S&P500 (SPX) Price Analysis – Aug 29, 2023
Daily Price Outlook
The global market sentiment has been up and down recently. At the beginning of the week, things looked positive, but now on early Tuesday, people are becoming more cautious. Traders are trying to figure out if this positive feeling will last, especially because there isn't much important news today in Asia and not many big economic updates.
Currently, the S&P 500 Futures are not showing a clear direction and remains dicey around 4,445 points. This comes after a couple of days of gains. At the same time, the yield on the US 10-year Treasury bond, which is an important indicator of borrowing costs and market confidence, is staying around 4.19%.
Central Bankers' Challenges and Rate Hike Uncertainty
It's important to mention that central bankers worldwide are facing challenges due to mixed economic data and recession worries. Traders are paying close attention, especially after policymakers discussed their cautious strategies at the Jackson Hole Symposium last week. Jerome Powell, who leads the US Federal Reserve, is considering raising interest rates to control borrowing. However, decisions depend on the economy's performance, creating uncertainty. Another banker, Loretta Mester, suggests raising rates, possibly not immediately in September. Chances of rate increases in November have improved recently according to predictive tools.
Hence, this news has left market sentiment uncertain as central bankers grapple with mixed data and recession concerns. Traders are attentive due to potential rate hikes and economic uncertainties discussed at the Jackson Hole Symposium.
Market Impact: Trade Talks, IMF Meeting, and Economic Sentiment
Besides this, there's mixed news about US-China trade talks, and the IMF's leader plans to meet China's leaders. This is making people more cautious about taking risks in the market. China's effort to boost its economy by reducing stock trading costs aligns with the mood at the Jackson Hole Symposium, where no surprising economic decisions were made. As a result, the US dollar is slightly weaker versus other currencies. This news is making the market more cautious due to mixed US-China trade talk updates and the IMF's interest in China. China's economy-boosting move and uneventful Jackson Hole Symposium have slightly weakened the US dollar.
Looking forward, traders will focus on Germany's GfK Consumer Confidence Survey for September, followed by the US Conference Board's Consumer Confidence Index for August. More importantly, attention will be on the US Core Personal Consumption Expenditure Price Index for July and August's Nonfarm Payrolls. These indicators will play a significant role in shaping market trends.

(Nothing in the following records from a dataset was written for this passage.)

(** C10. The format is [request.POST.get("format", "")], or the GET
    value when that is empty; ["2"] gives the JSON body, any other value
    (also an absent parameter) the XML document. *)
Theorem render_format_selection req t :
  (qd_get (POST req) "format" "" = "2" -> render req t = JsonBody t) /\
  (forall f, qd_get (POST req) "format" "" = f -> f <> "" -> f <> "2" ->
     render req t = XmlBody (render_xml t)) /\
  (qd_get (POST req) "format" "" = "" -> qd_get (GET req) "format" "" = "2" ->
     render req t = JsonBody t) /\
  (qd_get (POST req) "format" "" = "" -> qd_get (GET req) "format" "" <> "2" ->
     render req t = XmlBody (render_xml t)) /\
  (~ In "format" (map fst (POST req)) -> ~ In "format" (map fst (GET req)) ->
     render req t = XmlBody (render_xml t)).
Proof.
  unfold render. repeat split.
  - intros ->. reflexivity.
  - intros f -> Hf1 Hf2. apply String.eqb_neq in Hf1, Hf2.
    rewrite Hf1, Hf2. reflexivity.
  - intros -> ->. reflexivity.
  - intros -> Hg. apply String.eqb_neq in Hg. simpl. rewrite Hg. reflexivity.
  - intros Hp Hg. rewrite (qd_get_absent _ _ _ Hp), (qd_get_absent _ _ _ Hg).
    reflexivity.
Qed.

Lemma render_format_selection_witness :
  render {| POST := [("format", "2")]; GET := [("format", "1")]; META := [] |} (TInt 1)
    = JsonBody (TInt 1) /\
  render {| POST := [("format", "")]; GET := [("format", "2")]; META := [] |} (TInt 1)
    = JsonBody (TInt 1).
Proof.
  split.
  - apply (proj1 (render_format_selection
      {| POST := [("format", "2")]; GET := [("format", "1")]; META := [] |} (TInt 1))).
    reflexivity.
  - apply (proj1 (proj2 (proj2 (render_format_selection
      {| POST := [("format", "")]; GET := [("format", "2")]; META := [] |} (TInt 1))))).
    + reflexivity.
    + reflexivity.
Defined.

Lemma run_wrap_seq v o (h : heap) :
  seq_items v h = (inr o, h) ->
  wrap_seq v h = (inr (match o with Some l => l | None => [v] end), h).
Proof. intros Hs. unfold wrap_seq. rewrite (run_bind _ _ _ _ _ Hs). destruct o; reflexivity. Qed.

(** C8 (corrected). The number normaliser returns a new mapping
    [{"item": ds}] whose list holds one new mapping [{"value": x}] per
    element [x] of the input that is not [None], in order; the input is
    the sequence itself when it is a tuple or list, and the one-element
    list [[v]] otherwise, so that [None] alone gives [{"item": []}]. *)
Theorem number_convert_items v o (h : heap) :
  seq_items v h = (inr o, h) ->
  exists r p ds h', number_convert v h = (inr (VRef r), h') /\
    h' !! r = Some (ODict [("item", VRef p)]) /\ h' !! p = Some (OList ds) /\
    Forall2 (fun d x => exists q, d = VRef q /\ h' !! q = Some (ODict [("value", x)])) ds
      (List.filter (fun x => negb (is_none x))
                   (match o with Some l => l | None => [v] end)).
Proof.
  intros Hs.
  destruct (run_mapM_alloc (fun x => ODict [("value", x)])
              (List.filter (fun x => negb (is_none x))
                 (match o with Some l => l | None => [v] end)) h)
    as (ds & h1 & E & Hf & _).
  set (p := fresh (dom h1)). set (h2 := <[p := OList ds]> h1).
  exists (fresh (dom h2)), p, ds, (<[fresh (dom h2) := ODict [("item", VRef p)]]> h2).
  assert (Hp : h2 !! p = Some (OList ds)) by apply lookup_insert_eq.
  split; [|split; [|split]].
  - unfold number_convert. rewrite (run_bind _ _ _ _ _ (run_wrap_seq _ _ _ Hs)).
    rewrite (run_bind _ _ _ _ _ E). reflexivity.
  - apply lookup_insert_eq.
  - apply lookup_alloc_ne. exact Hp.
  - eapply Forall2_impl; [exact Hf|]. intros d x (q & -> & Hq).
    exists q. split; [reflexivity|]. apply lookup_alloc_ne, lookup_alloc_ne. exact Hq.
Qed.

Lemma number_convert_items_witness :
  seq_items (VInt 10) ∅ = (inr None, ∅) /\
  exists r p ds h', number_convert (VInt 10) ∅ = (inr (VRef r), h') /\
    h' !! r = Some (ODict [("item", VRef p)]) /\ h' !! p = Some (OList ds) /\
    Forall2 (fun d x => exists q, d = VRef q /\ h' !! q = Some (ODict [("value", x)])) ds
      (List.filter (fun x => negb (is_none x)) [VInt 10]).
Proof.
  split; [reflexivity|].
  apply (number_convert_items (VInt 10) None ∅). reflexivity.
Defined.

(** C8, counterexample: the bare scalar [None] gives [{"item": []}], not
    [{"item": [{"value": None}]}]. *)
Lemma number_convert_none_empty :
  exists r p h', number_convert VNone ∅ = (inr (VRef r), h') /\
    h' !! r = Some (ODict [("item", VRef p)]) /\ h' !! p = Some (OList []).
Proof.
  eexists _, _, _. split; [vm_compute; reflexivity|].
  split; vm_compute; reflexivity.
Qed.

Lemma mapR_Forall2 {A B} (f : A -> R B) l l' :
  mapR f l = inr l' -> Forall2 (fun x y => f x = inr y) l l'.
Proof.
  revert l'. induction l as [|x l IH]; intros l' E; simpl in E.
  - injection E as <-. constructor.
  - destruct (f x) as [e|y] eqn:Ef; [discriminate|]. simpl in E.
    destruct (mapR f l) as [e|ys]; [discriminate|]. simpl in E.
    injection E as <-. constructor; auto.
Qed.

Lemma length_range n : length (range n) = Z.to_nat n.
Proof. unfold range. rewrite length_map, length_seq. reflexivity. Qed.




Lemma py_cmp_enc a b :
  py_cmp (enc_pair a) (enc_pair b)
  = Some (match Z.compare (fst a) (fst b) with
          | Eq => String.compare (snd a) (snd b)
          | c => c
          end).
Proof.
  destruct a as [x s1], b as [y s2]. simpl.
  destruct (Z.compare x y); try reflexivity. destruct (String.compare s1 s2); reflexivity.
Qed.

Lemma insert_desc_enc x l :
  Sorted value_ge l ->
  exists l', insert_desc (enc_pair x) (map enc_pair l) = Some (map enc_pair l') /\
             Permutation (x :: l) l' /\ Sorted value_ge l'.
Proof.
  induction l as [|y l IH]; intros Hs.
  - exists [x]. split; [reflexivity|]. split; [reflexivity|]. repeat constructor.
  - assert (Eq1 : insert_desc (enc_pair x) (map enc_pair (y :: l))
                  = match py_cmp (enc_pair y) (enc_pair x) with
                    | Some Lt => Some (enc_pair x :: enc_pair y :: map enc_pair l)
                    | Some _ => option_map (cons (enc_pair y))
                                  (insert_desc (enc_pair x) (map enc_pair l))
                    | None => None
                    end) by reflexivity.
    rewrite Eq1, py_cmp_enc.
    assert (Hall : Forall (value_ge y) l) by (apply Sorted_extends; [intros a b c; unfold value_ge; lia|exact Hs]).
    assert (Hsl : Sorted value_ge l) by (inversion Hs; assumption).
    (* [y] smaller: [x] goes first *)
    assert (Hfirst : (fst y <= fst x)%Z ->
              exists l', Some (map enc_pair (x :: y :: l)) = Some (map enc_pair l') /\
                Permutation (x :: y :: l) l' /\ Sorted value_ge l').
    { intros Hle. exists (x :: y :: l). split; [reflexivity|]. split; [reflexivity|].
      constructor; [exact Hs|]. constructor. exact Hle. }
    (* otherwise [x] goes into the tail *)
    assert (Hlater : (fst x <= fst y)%Z ->
              exists l', option_map (cons (enc_pair y))
                           (insert_desc (enc_pair x) (map enc_pair l))
                         = Some (map enc_pair l') /\
                Permutation (x :: y :: l) l' /\ Sorted value_ge l').
    { intros Hle. destruct (IH Hsl) as (l'' & E & Hp & Hs'').
      exists (y :: l''). rewrite E. split; [reflexivity|]. split.
      - rewrite perm_swap. constructor. exact Hp.
      - constructor; [exact Hs''|].
        assert (Hf : Forall (value_ge y) l'').
        { rewrite <- Hp. constructor; [exact Hle|exact Hall]. }
        destruct l'' as [|z l'']; constructor. inversion Hf; assumption. }
    destruct (Z.compare_spec (fst y) (fst x)) as [H|H|H].
    + destruct (String.compare (snd y) (snd x)).
      * apply Hlater. lia.
      * apply Hfirst. lia.
      * apply Hlater. lia.
    + apply Hfirst. lia.
    + apply Hlater. lia.
Qed.

Lemma sort_desc_from_enc l acc :
  Sorted value_ge acc ->
  exists l', sort_desc_from (map enc_pair acc) (map enc_pair l) = Some (map enc_pair l') /\
             Permutation (acc ++ l) l' /\ Sorted value_ge l'.
Proof.
  revert acc. induction l as [|x l IH]; intros acc Hs.
  - exists acc. rewrite app_nil_r. split; [reflexivity|]. split; [reflexivity|exact Hs].
  - simpl. destruct (insert_desc_enc x acc Hs) as (acc' & E & Hp & Hs').
    rewrite E. destruct (IH acc' Hs') as (l' & E' & Hp' & Hs'').
    exists l'. split; [exact E'|]. split; [|exact Hs''].
    rewrite <- Hp'. rewrite <- Permutation_middle. simpl.
    change (x :: acc ++ l) with ((x :: acc) ++ l).
    apply Permutation_app_tail. exact Hp.
Qed.

(** [sorted(items, reverse=True)] on [(value, label)] items is a
    permutation in order of non-increasing value. *)
Lemma sort_desc_enc ps :
  exists ps', sort_desc (map enc_pair ps) = Some (map enc_pair ps') /\
              Permutation ps ps' /\ Sorted value_ge ps'.
Proof.
  destruct (sort_desc_from_enc ps [] (Sorted_nil _)) as (ps' & E & Hp & Hs).
  exists ps'. split; [exact E|]. split; [exact Hp|exact Hs].
Qed.

Lemma run_mapM_funnel_entry l (h : heap) :
  mapM funnel_entry (map enc_pair l) h = mapM (fun x => alloc (funnel_entry_obj x)) l h.
Proof.
  revert h. induction l as [|x l IH]; intros h; [reflexivity|].
  assert (E : funnel_entry (enc_pair x) h = alloc (funnel_entry_obj x) h) by reflexivity.
  simpl. unfold bind. rewrite E.
  destruct (alloc (funnel_entry_obj x) h) as [[e|y] h1]; [reflexivity|].
  rewrite IH. reflexivity.
Qed.

(** Steps over a computation that keeps dicts, carrying the fact that the
    dict at [r] is still in place. *)
Ltac step_keeping_dict Hr :=
  apply wp_bind; apply (wp_keeps is_dict);
  [ solve [norm_keeps_tac]
  | let Hk := fresh "Hk" in
    intros ? ? _ Hk;
    match type of Hr with _ !! ?q = Some ?o => specialize (Hk q o I Hr) end;
    clear Hr; rename Hk into Hr ].


#[local] Hint Resolve keeps_list_sort_other keeps_dict_pop_other keeps_setitem_other : keeps_db.

(** *** Frame lemmas for the funnel and the bullet graph *)

Lemma funnel_keeps_other r kr p (h : heap) :
  h !! r = Some (ODict kr) -> assoc "items" kr = Some (VRef p) ->
  keeps_at (fun q _ => q <> p) (funnel_convert (VRef r)) h.
Proof.
  intros Hr Hitems. unfold funnel_convert.
  apply keeps_at_bind; [apply keeps_alloc|]. intros d h1 E _.
  rewrite run_alloc in E. injection E as <- <-.
  apply keeps_at_bind; [apply keeps_dict_get|]. intros it h2 E _.
  rewrite (run_dict_get_default _ _ _ _ _ (lookup_alloc_ne _ _ _ _ Hr)) in E.
  injection E as <- <-. unfold get_default at 1. rewrite Hitems.
  apply keeps_at_keeps. norm_keeps_tac.
Qed.

Lemma funnel_unsorted_keeps r kr (h : heap) :
  h !! r = Some (ODict kr) ->
  (forall h0, truthy (get_default kr "sort" VNone) h0 = (inr false, h0)) ->
  keeps_at everywhere (funnel_convert (VRef r)) h.
Proof.
  intros Hr Hfalse. unfold funnel_convert.
  apply keeps_at_bind; [apply keeps_alloc|]. intros d h1 E _.
  rewrite run_alloc in E. injection E as <- <-.
  apply keeps_at_bind; [apply keeps_dict_get|]. intros it h2 E _.
  rewrite (run_dict_get_default _ _ _ _ _ (lookup_alloc_ne _ _ _ _ Hr)) in E.
  injection E as <- <-.
  apply keeps_at_bind; [apply keeps_dict_get|]. intros s h2 E _.
  rewrite (run_dict_get_default _ _ _ _ _ (lookup_alloc_ne _ _ _ _ Hr)) in E.
  injection E as <- <-.
  apply keeps_at_bind; [apply keeps_truthy|]. intros b h2 E _.
  rewrite Hfalse in E. injection E as <- <-.
  apply keeps_at_keeps. norm_keeps_tac.
Qed.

S&P500 (SPX) - Technical Analysis
Upon examining the technical aspects of the S&P 500, it currently indicates fluctuations around the 4430 level. Analyzing the four-hour chart, the S&P 500 has rebounded from a significant support level of 4350. The manner in which the candles have closed suggests that the S&P 500 carries potential upside momentum.
It is nearing the 38.2% Fibonacci retracement level situated around 4440. Should the S&P 500 maintain its position above this level, it will likely encounter the next significant resistance at approximately 4475. Further upwards, another major resistance aligns with the 61.8% retracement level, amplified by a 61.8% extension. Conversely, if the S&P 500 drops below the 4400 level, subsequent support can be expected at 4450 and 4335.
The pivotal focus remains on the crucial support level of 4400, which is also today's pivot point. A stance above this level indicates a probable continuation of the bullish trend, while a position below may suggest further selling pressure.